### WHAT YOU WILL DO
Every line below between the line holding "f_sub : F -> F -> F;" and the line holding "else NaN if", inclusive, should be repeated exactly, and all other lines omitted.

### EXTRACTED MATERIAL
(* ===== verification/Limits.v ===== *)
(** * internal/limits/limits.go: token buckets and the bounded bucket table

    Rates, bursts and tokens are [float64] in the code.  The bucket logic is
    written against the operations it uses ([Float]); the code's instance is
    IEEE 754 binary64 ([binary64], executable, from the Standard Library's
    specification of floats), about which [Buckets.v] proves what the buckets
    promise; [exact] is the same logic in exact rational arithmetic, in which the
    bounded table is compared with an unbounded one.

    A Go map is iterated in an unspecified order: [evictLocked] takes the order
    of the keys as an argument, and the theorems hold for every order. *)
From S2P Require Import Prelude GoLib Float64.
From Stdlib Require Import QArith Qminmax SpecFloat Lqa.
#[local] Open Scope Z_scope.

(** ** The float64 operations the code uses *)

Class Float (F : Type) := {
  f_const : Z -> F;
  f_add : F -> F -> F;
  f_sub : F -> F -> F;
  f_mul : F -> F -> F;
  f_min : F -> F -> F;    (** math.Min *)
  f_max : F -> F -> F;    (** math.Max *)
  f_lt : F -> F -> bool;  (** < *)
  f_le : F -> F -> bool;  (** <= *)
  f_eq : F -> F -> bool;  (** == *)
  f_Seconds : Duration -> F; (** Duration.Seconds() *)
}.

(** *** binary64 *)

(** [math.Min] and [math.Max]: the infinity on their side if either is that,
    else NaN if either is, and -0 below +0. *)
Definition b64_min (x y : spec_float) : spec_float :=
  match x, y with
  | S754_infinity true, _ | _, S754_infinity true => S754_infinity true
  | S754_nan, _ | _, S754_nan => S754_nan
  | S754_zero s, S754_zero t => S754_zero (s || t)
  | _, _ => if SFltb x y then x else y
  end.
Definition b64_max (x y : spec_float) : spec_float :=
  match x, y with
  | S754_infinity false, _ | _, S754_infinity false => S754_infinity false
  | S754_nan, _ | _, S754_nan => S754_nan
  | S754_zero s, S754_zero t => S754_zero (s && t)
  | _, _ => if SFltb y x then x else y
  end.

### ANSWER TO THIS EXERCISE
  f_sub : F -> F -> F;
  f_mul : F -> F -> F;
  f_min : F -> F -> F;    (** math.Min *)
  f_max : F -> F -> F;    (** math.Max *)
  f_lt : F -> F -> bool;  (** < *)
  f_le : F -> F -> bool;  (** <= *)
  f_eq : F -> F -> bool;  (** == *)
  f_Seconds : Duration -> F; (** Duration.Seconds() *)
}.

(** *** binary64 *)

(** [math.Min] and [math.Max]: the infinity on their side if either is that,
    else NaN if either is, and -0 below +0. *)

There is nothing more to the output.